Besides logging, the forests in Irkutsk oblast, the Republic of Buryatia, Zabaikalsky krai, as well as in Mongolia are annually exposed to forest fire. Fire damages not only the forest but also the community of other vegetation types - mountain tundra, subalpine elfin cedar thickets, yerniks, steppes and others. That leads to the accumulation of large burnt areas, replacing native forests derivatives.

Negative impact on the steppe vegetation is also caused by plowing and irrational use of grazing territory. As for the pastural digression of vegetation, it has completely or partially changed the floristic composition and structure of many steppe and meadow communities.

In Mongolia, grazing currently remains the main type of agriculture. Here they raise cattle, sheep, camels, goats and horses, as well as Mongolian yaks and reindeer. Alpine pastures are even mountain-tundra, cryophyte steppe, marshy meadow and steppe. Vegetation communities of middle mountain, foothill, lowland areas and basins are widely used for pasture.

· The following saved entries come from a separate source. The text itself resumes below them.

(** Well-formed: the bytes of the bitmap are accessible and hold bytes, and
    bit indices fit an [int]. *)
Record bitmap_wf (m : bmem) (b : bitmap) : Prop := {
  wf_len : 0 < btmp_bytes_len b;
  wf_max : btmp_bytes_len b * 8 < 2 ^ 31 - 8;
  wf_byte : ∀ i, 0 ≤ i < btmp_bytes_len b → ∃ v, m !! (bits b + i) = Some v ∧ 0 ≤ v < 256;
}.

(** The byte behind the bitmap is accessible, too. *)
Definition slack (m : bmem) (b : bitmap) : Prop :=
  ∃ v, m !! (bits b + btmp_bytes_len b) = Some v ∧ 0 ≤ v < 256.

(** [cnt] free bits from [i] on. *)
Definition run_free (m : bmem) (b : bitmap) (i cnt : Z) : Prop :=
  ∀ k, i ≤ k < i + cnt → bit m b k = false.

Definition full (m : bmem) (b : bitmap) : Prop :=
  ∀ i, 0 ≤ i < 8 * btmp_bytes_len b → bit m b i = true.

Lemma bitmap_scan_test_spec m b i :
  is_Some (m !! (bits b + i / 8)) →
  ∃ t, bitmap_scan_test m b i = Ok t ∧ (t =? 0) = negb (bit m b i).
Proof.
  intros [v Hv]. unfold bitmap_scan_test, bits_at. rewrite (load8_Some _ _ _ Hv). simpl.
  eexists; split; [done|]. unfold bit. rewrite Hv. unfold BITMAP_MASK.
  apply land_shiftl_1_eqb. apply Z.mod_pos_bound. lia.
Qed.

Lemma wf_bit_byte m b i :
  bitmap_wf m b → 0 ≤ i < 8 * btmp_bytes_len b →
  ∃ v, m !! (bits b + i / 8) = Some v ∧ 0 ≤ v < 256.
Proof. intros Hwf Hi. apply (wf_byte _ _ Hwf). dm. Qed.

Lemma byte_full m b i v :
  m !! (bits b + i) = Some v → 0 ≤ v < 256 →
  v = 255 ↔ ∀ k, 8 * i ≤ k < 8 * i + 8 → bit m b k = true.
Proof.
  intros Hv Hr. split.
  - intros -> k Hk. unfold bit. replace (k / 8) with i by dm. rewrite Hv. apply testbit_255. dm.
  - intros H. apply byte_all_ones; [done|]. intros j Hj.
    specialize (H (8 * i + j)). unfold bit in H. replace ((8 * i + j) / 8) with i in H by dm.
    rewrite Hv in H. replace ((8 * i + j) mod 8) with j in H by dm. apply H. lia.
Qed.

(** The byte loop stops at the first byte that is not 0xff. *)
Lemma scan_bytes_spec m b n i :
  bitmap_wf m b → 0 ≤ i ≤ btmp_bytes_len b → btmp_bytes_len b - i ≤ Z.of_nat n →
  (∀ k, 0 ≤ k < 8 * i → bit m b k = true) → ¬ full m b →
  ∃ j v, scan_bytes n m b i = Ok j ∧ 0 ≤ j < btmp_bytes_len b ∧
         m !! (bits b + j) = Some v ∧ 0 ≤ v < 256 ∧ v ≠ 255 ∧
         ∀ k, 0 ≤ k < 8 * j → bit m b k = true.
Proof.
  intros Hwf. revert i. induction n as [|n IH]; intros i Hi Hn Hpre Hnf.
  - exfalso. apply Hnf. intros k Hk. apply Hpre. lia.
  - assert (i < btmp_bytes_len b).
    { destruct (decide (i < btmp_bytes_len b)); [done|]. exfalso. apply Hnf. intros k Hk. apply Hpre. lia. }
    destruct (wf_byte _ _ Hwf i) as (v & Hv & Hr); [lia|].
    simpl. unfold bits_at. rewrite (load8_Some _ _ _ Hv). simpl.
    destruct (Z.eqb_spec v 255) as [->|Hne]; simpl.
    + rewrite (proj2 (Z.ltb_lt _ _)) by lia. apply IH; [lia..| |done].
      intros k Hk. destruct (decide (k < 8 * i)); [by apply Hpre; lia|].
      eapply (byte_full m b i); [done..|lia].
    + exists i, v. split_and!; (done || lia).
Qed.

Vegetation communities of floodplains and lakeshores with forest, meadow, prairie and wetland vegetation are especially strongly disturbed [Banzragch, et al, 1990].

In general, in Mongolia, as well as in Irkutsk oblast, the Republic of Buryatia and Zabaikalsky krai in the remote and undeveloped alpine areas, where there is no human activities, undisturbed (indigenous) vegetation is provisionally preserved. According to the development and availability of the areas, the assessment of vegetation disturbance is changing.

As a result of the analysis and assessment of vegetation communities, five categories of vegetation disturbance are identified on the map – conditionally drastic, weakly, moderately, and strongly disturbed and reformed.

References

Banzragch, D., Beckett, U., Buyan-Orshih, H., Munkhbayar, S., & Tsedendash, T. (1990). The map: Types of pastures. Scale 1:3,000,000. National atlas of the Mongolian People’s Republic. Moscow-Ulaanbaatar. p 102-103.